Born in Lindenau, Benavidez was the son of a sharecropper who endured racism because of his mixed Yacqui Indian and Mexican heritage. Orphaned as a young child, he dropped out of school in seventh grade and worked in his teens as a migrant farmworker before joining the United States Army in 1955.
In 1965, serving in the 82nd Airborne Division, Benavidez stepped on a land mine during a patrol and was evacuated to the United States, where doctors at Brooke Army Medical Center in San Antonio believed he would never walk again. Defying both his prognosis and significant pain, Benavidez forced himself back onto his feet and soon returned to Fort Bragg, where he became a member of the U.S. Army 5th Special Forces and, once again, went to Vietnam.

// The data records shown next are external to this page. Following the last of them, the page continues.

Lemma front_some : lrecs A ++ take (Z.to_nat (pos + 1)) (snd n) <> [].
Proof using Hr0.
  pose proof (getZ_bounds _ _ _ Hr0) as Hb; destruct (snd n) as [|f R]; [change (lenZ []) with 0 in Hb; lia|].
  replace (Z.to_nat (pos + 1)) with (S (Z.to_nat pos)) by lia; cbn; by destruct (lrecs A).
Qed.

Lemma place_same (todo : list todo_item) :
  comp_fn r0 key < 0 -> weight (snd n) + L + 4 <= node_size_bytes bt - 40 ->
  exists t' ri R1 r R2,
    ('(ret, info) ← with_node (fst n) (fun b => '(ret, b, info) ← insert_key_into_bnode bt b key L (pos + 1); Ok ((ret, info), b));
     mark_dirty (fst n);;
     if negb (ret =? 0) then mret (Err ret, fst n, todo)
     else match info with None => lift Fault | Some ri => mret (Val (fst n, ri), fst n, todo) end) t
      = Ok ((Val (fst n, ri), fst n, todo), t')
    /\ placed t' l (A ++ (fst n, R1 ++ r :: R2) :: B) key L (fst n) ri A R1 r R2 B
    /\ grown t t' l (A ++ (fst n, R1 ++ r :: R2) :: B) /\ spread t t' l (A ++ (fst n, R1 ++ r :: R2) :: B) n key up todo todo
    /\ cached t' = hold c (fst n) true /\ R1 = take (Z.to_nat (pos + 1)) (snd n).
Proof using All.
  intros Hlt Hw; pose proof (getZ_bounds _ _ _ Hr0) as Hpos; pose proof (lo_linked _ _ _ Hlv) as Hl; pose proof held_node as Hcn.
  pose proof (proj2 (proj1 (linked_app _ _ _ _ _ _) Hl)) as [Hn HB]; pose proof (nodup_mid _ _ _ (lo_nodup _ _ _ Hlv)) as (HA & HBn & _ & _).
  destruct (place_in_node bt Hpg t _ _ 1 L (pos + 1) n key Hn Hcn Hk ltac:(lia) Hw) as (t1 & ri & r & E & Hwr & Har).
  set (R1 := take (Z.to_nat (pos + 1)) (snd n)) in *; set (R2 := drop (Z.to_nat (pos + 1)) (snd n)) in *.
  assert (exists m, pages t1 !! fst n = Some m) as (m1 & Hm1) by (destruct Har as [(_ & _ & m & ? & ? & ? & Hm & _) _ _]; eauto).
  assert (cached t1 !! fst n = Some (true, 1)) as Hcn1 by (by rewrite (wo_cached _ _ _ _ Hwr)).
  exists (add_dirty (fst n) t1), ri, R1, r, R2; split; [|split; [|split; [|split; [|split; [|done]]]]].
  - act_step E; act_step (mark_dirty_ok t1 (fst n) m1 1 Hm1 Hcn1); done.
  - assert (keeps ∅ t1 (add_dirty (fst n) t1)) as Hkd by apply keeps_dirty.
    pose proof (at_keeps _ _ _ _ _ _ _ _ _ _ _ _ Hkd (not_elem_of_empty _) Har) as Har'.
    assert (keeps {[fst n]} t (add_dirty (fst n) t1)) as Hkt
      by (eapply keeps_mono; [eapply keeps_trans; [apply (wrote_keeps _ _ _ _ Hwr)|exact Hkd]|set_solver]).
    split; auto.
    + apply split_mid.
    + apply front_some.
    + eapply relevel; [exact Hl|exact Hkt| |done|]; [intros a Ha; specialize (HA a Ha); set_solver|].
      cbn [linked hd_id fst]; split; [apply (node_at_node bt _ _ _ _ _ _ _ _ (ar_node _ _ _ _ _ _ _ _ _ _ _ Har'))|].
      eapply linked_keeps; [exact Hkt| |exact HB]; intros b Hb; specialize (HBn b Hb); set_solver.
    + rewrite lrecs_app, lrecs_cons; cbn [snd]; rewrite <- app_assoc, app_assoc, <- app_comm_cons.
      eapply sorted_new; eauto; apply (ar_stored _ _ _ _ _ _ _ _ _ _ _ Har).
  - apply grown_same; [apply (lo_nodup _ _ _ Hlv)| | |..].
    + intros f Hf; apply first_take; [lia|done].
    + eapply keeps_mono; [eapply keeps_trans; [apply (wrote_keeps _ _ _ _ Hwr)|apply (keeps_dirty ∅)]|set_solver].
    + apply store_dirty; by eapply wrote_store.
    + apply (wo_root _ _ _ _ Hwr).
    + apply (wo_height _ _ _ _ Hwr).
  - left; split; [done|]; split; [by rewrite !map_app|]; cbn; by rewrite (wo_bitmap _ _ _ _ Hwr).
  - cbn; by rewrite (wo_cached _ _ _ _ Hwr).
Qed.
(** ** Pending index records *)

(** A node of level [i] that waits for its index record. *)
Record pending (t : tree) (ls : list (list node)) (i : nat) (x : node) (item : todo_item) : Prop := {
  pd_level : exists l, ls !! i = Some l /\ x ∈ l;
  pd_point : point_to_bnode_id item = fst x;
  pd_root : current_root_id item = root_bnode_id t;
  pd_stack : exists f, getZ (snd x) 0 = Some f /\ stack_ok ls (S i) f (traverse_data item);
  pd_room : first_free_id (bitmap t) < available t
}.

(** What callers hold: nodes in use, read-write, none above level [i]. *)
Record quiet (t : tree) (ls : list (list node)) (i : nat) : Prop := {
  qu_used : forall id, is_Some (cached t !! id) -> used t id;
  qu_mode : forall id w k, cached t !! id = Some (w, k) -> w = true /\ 0 < k;
  qu_above : forall j l, (i < j)%nat -> ls !! j = Some l -> unheld (cached t) l
}.

(** Every node has its index record but [x] of level [i], which may be next to the
    root. *)
Record indexed_but (ls : list (list node)) (i : nat) (x : node) : Prop := {
  ib_all : forall j lo up n, ls !! j = Some lo -> ls !! S j = Some up -> n ∈ lo ->
    (j = i /\ fst n = fst x) \/ exists u, u ∈ lrecs up /\ child u = fst n;
  ib_root : (S i < length ls)%nat /\ (exists n, last ls = Some [n]) \/ S i = length ls /\ exists n y, last ls = Some [n; y] /\ fst y = fst x
}.

Lemma quiet_loose (t : tree) (ls : list (list node)) (i : nat) (id : Z) (w : bool) : quiet t ls i -> loose (cached t) id w.
Proof. intros [_ Hm _]; unfold loose; destruct (cached t !! id) as [[w' k]|] eqn:E; [|done]; apply Hm in E as [-> ?]; auto. Qed.

(** The stack looks only at the levels above. *)
Lemma stack_insert (ls : list (list node)) (i j : nat) (l : list node) (f : list Z) (st : list stack_item) :
  (i < j)%nat -> stack_ok ls j f st -> stack_ok (<[i := l]> ls) j f st.
Proof using Hcmp.
  revert j f; induction st as [|it st IH]; intros j f Hij; cbn; [by rewrite length_insert|].
  intros (A & n & B & g & Hl & H1 & H2 & H3 & H4 & H5); exists A, n, B, g; rewrite list_lookup_insert_ne by lia; repeat split; auto.
Qed.

Lemma stack_inv (ls : list (list node)) (j : nat) (f : list Z) (it : stack_item) (st : list stack_item) :
  stack_ok ls j f (it :: st) ->
  exists (A : list node) (n : node) (B : list node) (g : list Z), ls !! j = Some (A ++ n :: B) /\ si_bnode_id it = fst n /\ si_level it = Z.of_nat (S j)
  /\ getZ (snd n) 0 = Some g /\ comp_fn g f <= 0 /\ stack_ok ls (S j) g st.
Proof. done. Qed.

Lemma stack_top (ls : list (list node)) (t : tree) (j : nat) (g : list Z) (it : stack_item) (up : list stack_item) :
  wf t ls -> ls !! j <> None -> si_level it = Z.of_nat (S j) -> stack_ok ls (S j) g up -> si_level it = btree_height t <-> up = [].
Proof using Hcmp.
  intros Hw Hj Hit Hst; rewrite (wf_height _ _ _ Hw), Hit; unfold lenZ; destruct up as [|it' st]; cbn in Hst; [split; [done|]; lia|].
  destruct Hst as (A & n & B & g' & Hl & _); apply lookup_lt_Some in Hl; split; [intros E%Nat2Z.inj; rewrite E in Hl; by apply Nat.lt_irrefl in Hl|done].
Qed.

(** The waiting node has got its record in the level above, which has grown. *)
Lemma index_all (ls : list (list node)) (i : nat) (x : node) (l l' : list node) :
  indexed_but ls i x -> ls !! S i = Some l -> (forall u, u ∈ lrecs l -> u ∈ lrecs l') -> (exists u, u ∈ lrecs l' /\ child u = fst x) ->
  forall j lo up n, <[S i := l']> ls !! j = Some lo -> <[S i := l']> ls !! S j = Some up -> n ∈ lo ->
    (j = S i /\ fst n ∉ idset l) \/ exists u, u ∈ lrecs up /\ child u = fst n.
Proof using Hcmp.
  intros [Ha _] Hl Hsub Hx j lo up n Hlo Hup Hn; pose proof (lookup_lt_Some _ _ _ Hl) as Hlen.
  destruct (decide (j = S i)) as [->|Hj].
  - rewrite list_lookup_insert_eq in Hlo by done; injection Hlo as <-; rewrite list_lookup_insert_ne in Hup by lia.
    destruct (decide (fst n ∈ idset l)) as [Hin|]; [right|left; done]; apply elem_of_idset in Hin as (n0 & Hn0 & E).
    destruct (Ha (S i) l up n0 Hl Hup Hn0) as [[? _]|(u & Hu & Hc)]; [lia|exists u; by rewrite <- E].
  - rewrite list_lookup_insert_ne in Hlo by done; right; destruct (decide (j = i)) as [->|Hji].
    + rewrite list_lookup_insert_eq in Hup by done; injection Hup as <-.
      destruct (Ha i lo l n Hlo Hl Hn) as [[_ E]|(u & Hu & Hc)]; [by rewrite E|eauto].
    + rewrite list_lookup_insert_ne in Hup by lia; destruct (Ha j lo up n Hlo Hup Hn) as [[? _]|?]; [lia|done].
Qed.

Lemma last_insert (ls : list (list node)) (j : nat) (l l' : list node) :
  ls !! j = Some l -> last (<[j := l']> ls) = if decide (S j = length ls) then Some l' else last ls.
Proof.
  intros Hl; pose proof (lookup_lt_Some _ _ _ Hl); rewrite !last_lookup, length_insert; destruct (decide (S j = length ls)) as [<-|N]; cbn.
  - by rewrite list_lookup_insert_eq.
  - rewrite list_lookup_insert_ne; [done|]; lia.
Qed.

Lemma indexed_same (ls : list (list node)) (i : nat) (x : node) (l l' : list node) :
  indexed_but ls i x -> ls !! S i = Some l -> (forall u, u ∈ lrecs l -> u ∈ lrecs l') -> (exists u, u ∈ lrecs l' /\ child u = fst x) ->
  map fst l' = map fst l -> indexed (<[S i := l']> ls).
Proof using Hcmp.
  intros Hb Hl Hsub Hx E; pose proof (lookup_lt_Some _ _ _ Hl) as Hlen; split.
  - intros j lo up n Hlo Hup Hn; destruct (index_all ls i x l l' Hb Hl Hsub Hx j lo up n Hlo Hup Hn) as [[-> Hnin]|?]; [|done].
    rewrite list_lookup_insert_eq in Hlo by done; injection Hlo as <-; destruct Hnin; unfold idset; rewrite <- E.
    apply elem_of_list_to_set; by apply (list_elem_of_fmap_2 fst).
  - destruct (ib_root _ _ _ Hb) as [[_ (n & Hn)]|[Ht _]]; [|rewrite <- Ht in Hlen; by apply Nat.lt_irrefl in Hlen].
    rewrite (last_insert _ _ _ _ Hl); destruct (decide _) as [Et|]; [|eauto].
    rewrite last_lookup, <- Et in Hn; cbn in Hn; rewrite Hl in Hn; injection Hn as ->; destruct l' as [|a [|b l']]; try done; eauto.
Qed.
(* ===== verification/BtreeTheorems.v ===== *)
(** What the trees of the driver promise: search, insertion and the allocation of
    nodes (src/linux/fs/vdfs4/btree.c and bnode.c). *)

From Stdlib Require Import ZArith Lia Bool List.
From stdpp Require Import base list gmap sets.
From S2P Require Import Prelude Bytes Bitmap Count FindBit Buffer TreeKeys Bnode BnodeRep BnodeSearch BnodeSplit BnodeTheorems NodeStore StoreRep Btree BtreeRep BtreeLevel BtreeFind BtreePlace BtreeGrow BtreeRoot BtreeInsert BtreeUpdate BtreeEnv.

Open Scope Z_scope.

(** ** The abstract tree *)

(** A tree is a list of records in the order of their keys. The insertion of a
    record with a key that is there fails, and so does one below the first key:
    every tree keeps a least record from its creation on. *)
Definition abs_insert (comp_fn : list Z -> list Z -> Z) (R : list (list Z)) (r : list Z) : Z * list (list Z) :=
  if existsb (fun q => comp_fn q r =? 0) R then (- EEXIST, R)
  else match R with
       | f :: _ => if 0 <? comp_fn f r then (- ENOENT, R) else (0, place_sorted (comp_fn := comp_fn) r R)
       | [] => (- ENOENT, R)
       end.

Section Abs.
Context {comp_fn : list Z -> list Z -> Z} {valid : list Z -> Prop} `{Hcmp : KeyCmp comp_fn valid}.

Lemma abs_exists (R : list (list Z)) (r q : list Z) : q ∈ R -> comp_fn q r = 0 -> abs_insert comp_fn R r = (- EEXIST, R).
Proof.
  intros Hq E; unfold abs_insert; rewrite (proj2 (existsb_exists _ _)); [done|].
  exists q; split; [by apply list_elem_of_In|by rewrite E].
Qed.

Lemma existsb_none (R : list (list Z)) (r : list Z) : (forall q, q ∈ R -> comp_fn q r <> 0) -> existsb (fun q => comp_fn q r =? 0) R = false.
Proof.
  intros Hn; destruct (existsb _ R) eqn:E; [|done]; apply existsb_exists in E as (q & Hq & E); apply Z.eqb_eq in E.
  apply list_elem_of_In in Hq; by destruct (Hn q Hq).
Qed.
(** The floor of the key in the index points to the leaf with the floor. *)
Lemma parent_child : child u = fst n.
Proof using All.
  destruct (up_child pos2 u Hu) as (_ & s & f & Hs & Es & Hf & Hv & Vf & Vu); pose proof Hfd as [(r & Hr & Hle) _ _].
  pose proof (wf_level _ _ _ Hw _ _ Hl) as Lv; assert (r ∈ lrecs (A ++ n :: B)) as Hrin by (apply elem_of_lrecs; exists n; split; [apply elem_mid|by eapply getZ_elem]).
  assert (valid r) as Vr by (by apply (wf_valid bt t ls 0 _ r Hw Hl)).
  assert (comp_fn f key <= 0) as Hfk.
  { destruct Hfd2 as [(u' & Hu' & Hle') _ _]; rewrite Hu in Hu'; injection Hu' as <-; apply (le_trans f u key); auto; by apply view_le. }
  assert (comp_fn f r <= 0) as Hfr by (apply (floor_greatest bt t A n B key r f pos Lv Hfd Hr); [apply (first_elem s); done|done]).
  apply list_elem_of_split in Hs as (A1 & B1 & El); assert (n ∈ A1 \/ n ∈ s :: B1) as [HnA|HnB] by (apply (elem_of_app A1 (s :: B1) n); rewrite <- El; apply elem_mid).
  - exfalso; pose proof (lo_sorted _ _ _ Lv) as Hs; rewrite El, lrecs_app in Hs; apply sorted_app in Hs as (_ & _ & Hs).
    assert (comp_fn r f < 0) as Hlt; [|pose proof (cmp_antisym r f Vr Vf); lia].
    apply Hs; [apply elem_of_lrecs; exists n; split; [done|by eapply getZ_elem]|apply (first_elem s); [apply elem_of_cons; by left|done]].
  - apply list_elem_of_split in HnB as (A' & B' & E'); rewrite E' in El; rewrite app_assoc in El.
    destruct (split_unique _ _ _ _ _ _ (lo_nodup _ _ _ Lv) El eq_refl) as (_ & _ & <-).
    assert (A' = []) as ->; [|injection E' as -> _; done].
    assert (ls !! 0%nat = Some (A1 ++ s :: B1)) as Hl1 by (by rewrite E', app_assoc, <- El).
    exact (no_dangling bt t ls 0 A2 B2 A1 B1 A' B n2 s n key u f pos2 pos Hw Hix Vk Hl2 Hfd2 Hu Hl1 Hf Hv E' Hfd).
Qed.

Lemma up_order (i j : Z) (x y : list Z) : getZ (snd n2) i = Some x -> getZ (snd n2) j = Some y -> i < j -> comp_fn x y < 0.
Proof using All.
  intros Hx Hy Hij; pose proof (getZ_bounds _ _ _ Hx); pose proof (getZ_bounds _ _ _ Hy).
  pose proof (lo_sorted _ _ _ (wf_level _ _ _ Hw _ _ Hl2)) as Hs; rewrite lrecs_app, lrecs_cons, !sorted_app in Hs; destruct Hs as (_ & (Hs & _) & _).
  unfold getZ in Hx, Hy; rewrite (proj2 (Z.ltb_ge _ _)) in Hx by lia; rewrite (proj2 (Z.ltb_ge _ _)) in Hy by lia; eapply Hs; [|exact Hx|exact Hy]; lia.
Qed.

(** A leaf whose index record is not the first one of the parent has a left
    neighbour, one whose index record is not the last one a right neighbour. *)
Lemma parent_left : 0 < pos2 -> A <> [].
Proof using All.
  intros Hp HA; pose proof (getZ_bounds _ _ _ Hu); destruct (getZ_is_Some (snd n2) (pos2 - 1)) as (v & Hv); [lia|].
  pose proof (up_order _ _ _ _ Hv Hu ltac:(lia)) as Hlt; destruct (up_child _ _ Hv) as (_ & s & g & Hs & _ & Hg & Vg & Vg' & Vv).
  destruct (up_child _ _ Hu) as (_ & s' & f & Hs' & Es' & Hf & Vf & Vf' & Vu); rewrite parent_child in Es'.
  pose proof (wf_level _ _ _ Hw _ _ Hl) as Lv; assert (s' = n) as -> by (apply (same_id (A ++ n :: B)); [apply (lo_nodup _ _ _ Lv)|done|apply elem_mid|done]).
  apply list_elem_of_split in Hs as (A1 & B1 & El); rewrite HA in El, Lv; cbn [app] in El, Lv.
  destruct (first_least bt t [] A1 B1 n s B f g Lv El Hf ltac:(by eapply getZ_elem)) as [Hle _].
  assert (comp_fn g f < 0) as Hgf by (apply cmp_lt; [done..|]; rewrite Vg, Vf; by apply cmp_lt); pose proof (cmp_antisym g f Vg' Vf'); lia.
Qed.

Lemma parent_right : pos2 < lenZ (snd n2) - 1 -> B <> [].
Proof using All.
  intros Hp HB; pose proof (getZ_bounds _ _ _ Hu); destruct (getZ_is_Some (snd n2) (pos2 + 1)) as (v & Hv); [lia|].
  pose proof (up_order _ _ _ _ Hu Hv ltac:(lia)) as Hlt; destruct (up_child _ _ Hv) as (_ & s & g & Hs & _ & Hg & Vg & Vg' & Vv).
  destruct (up_child _ _ Hu) as (_ & s' & f & Hs' & Es' & Hf & Vf & Vf' & Vu); rewrite parent_child in Es'.
  pose proof (wf_level _ _ _ Hw _ _ Hl) as Lv; assert (s' = n) as -> by (apply (same_id (A ++ n :: B)); [apply (lo_nodup _ _ _ Lv)|done|apply elem_mid|done]).
  assert (comp_fn f g < 0) as Hgf by (apply cmp_lt; [done..|]; rewrite Vg, Vf; by apply cmp_lt).
  rewrite HB in Hs, Lv; pose proof (lo_sorted _ _ _ Lv) as Hsrt; rewrite lrecs_app in Hsrt; apply sorted_app in Hsrt as (_ & _ & Hsrt).
  apply elem_of_app in Hs as [Hs| ->%list_elem_of_singleton]; [|rewrite Hf in Hg; injection Hg as <-; assert (comp_fn f f = 0) by (by apply cmp_eq); lia].
  assert (comp_fn g f < 0); [|pose proof (cmp_antisym g f Vg' Vf'); lia].
  apply Hsrt; [by apply (first_elem s)|apply (first_elem n); [by apply list_elem_of_singleton|done]].
Qed.

End Parent.

(** ** Nodes that stay as they are *)

Context {find : FindBit} (fresh : Z -> list Z) (ptr_err : Z -> Z).

Lemma dangling_read (t : tree) (p q : Z) (n : node) (w : bool) (k i z : Z) (x : list Z) :
  node_ok t p q n -> cached t !! fst n = Some (w, k) -> getZ (snd n) i = Some x -> irec (comp_fn := comp_fn) (valid := valid) x ->
  exists d, read_node (fst n) (fun b => is_bnode_dangling bt b i z) t = Ok (d, t).
Proof using Hpg.
  intros Hn Hc Hx Hi; pose proof (paged_ok bt Hpg) as Hbt.
  destruct (record_read bt Hbt t p q n w k i x Hn Hc Hx) as (m & S & F & o & y & Hm & Hl & _ & HS & _ & _ & Ev & Ec); specialize (Ec Hi).
  unfold read_node in Ev, Ec |- *; rewrite (node_of_ok _ _ _ _ _ Hm Hc) in Ev, Ec |- *; cbn [mbind run_bind data] in Ev, Ec |- *.
  pose proof (getZ_bounds _ _ _ HS); unfold is_bnode_dangling; rewrite (get_record_ok bt Hbt _ S F i) by (done || lia); cbn [mbind run_bind data].
  assert (off_of S F i = o) as -> by (unfold off_of; by rewrite HS).
  destruct (get_value_pointer m o) as [v| |]; [|done|done]; cbn in Ev; injection Ev as ->; cbn [mbind run_bind].
  destruct (rd32 m _) as [c| |]; [|done|done]; cbn; eauto.
Qed.

Section Still.
Context (t : tree) (ls : list (list node)) (A B : list node) (n : node) (key : list Z) (pos : Z).
Context (Hw : wf t ls) (Hix : indexed ls) (Vk : valid key) (Hl : ls !! 0%nat = Some (A ++ n :: B)) (Hup : (1 < length ls)%nat).
Context (Hfd : found key n B pos) (Hidle : cached t = ∅).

On May 2, 1968, a U.S. Special Forces team of twelve men found themselves surrounded by a North Vietnamese Army battalion. Hearing their pleas for help over the radio, Benavidez jumped on a Huey helicopter bound for the area. He carried no weapon other than a hastily grabbed Bowie knife, and when the aircraft arrived, jumped off with the knife and a medical bag to assist his imperiled fellow soldiers.
Six hours later, Benavidez had suffered 37 bayonet, shrapnel and bullet wounds in the process of fighting his way through the withering battle to save at least eight men. With nearly superhuman strength and valor, the intrepid Texan was shot, clubbed, stabbed, hit with grenades and so comprehensively wounded that he was zipped into a body bag when finally evacuated. He survived.
Master Sergeant Roy Benavidez was awarded the Congressional Medal of Honor on February 24, 1981 by President Ronald Reagan. A father of three, he dedicated much of his time after retirement from the Army to educating young people about the importance of education. Roy Benavidez died in San Antonio in 1998.
Texas hero Roy Benavidez’ life story is shared in numerous books and articles and the Texas Vietnam War hero is honored by a number of facilities and institutions, including schools, named for him. Mike Scovell’s bronze sculpture of the formidable hero stands on State Highway 77 in Cuero, just across from Cuero High School. In 2007 the Benavidez family donated his papers to the Dolph Briscoe Center for American History at the University of Texas.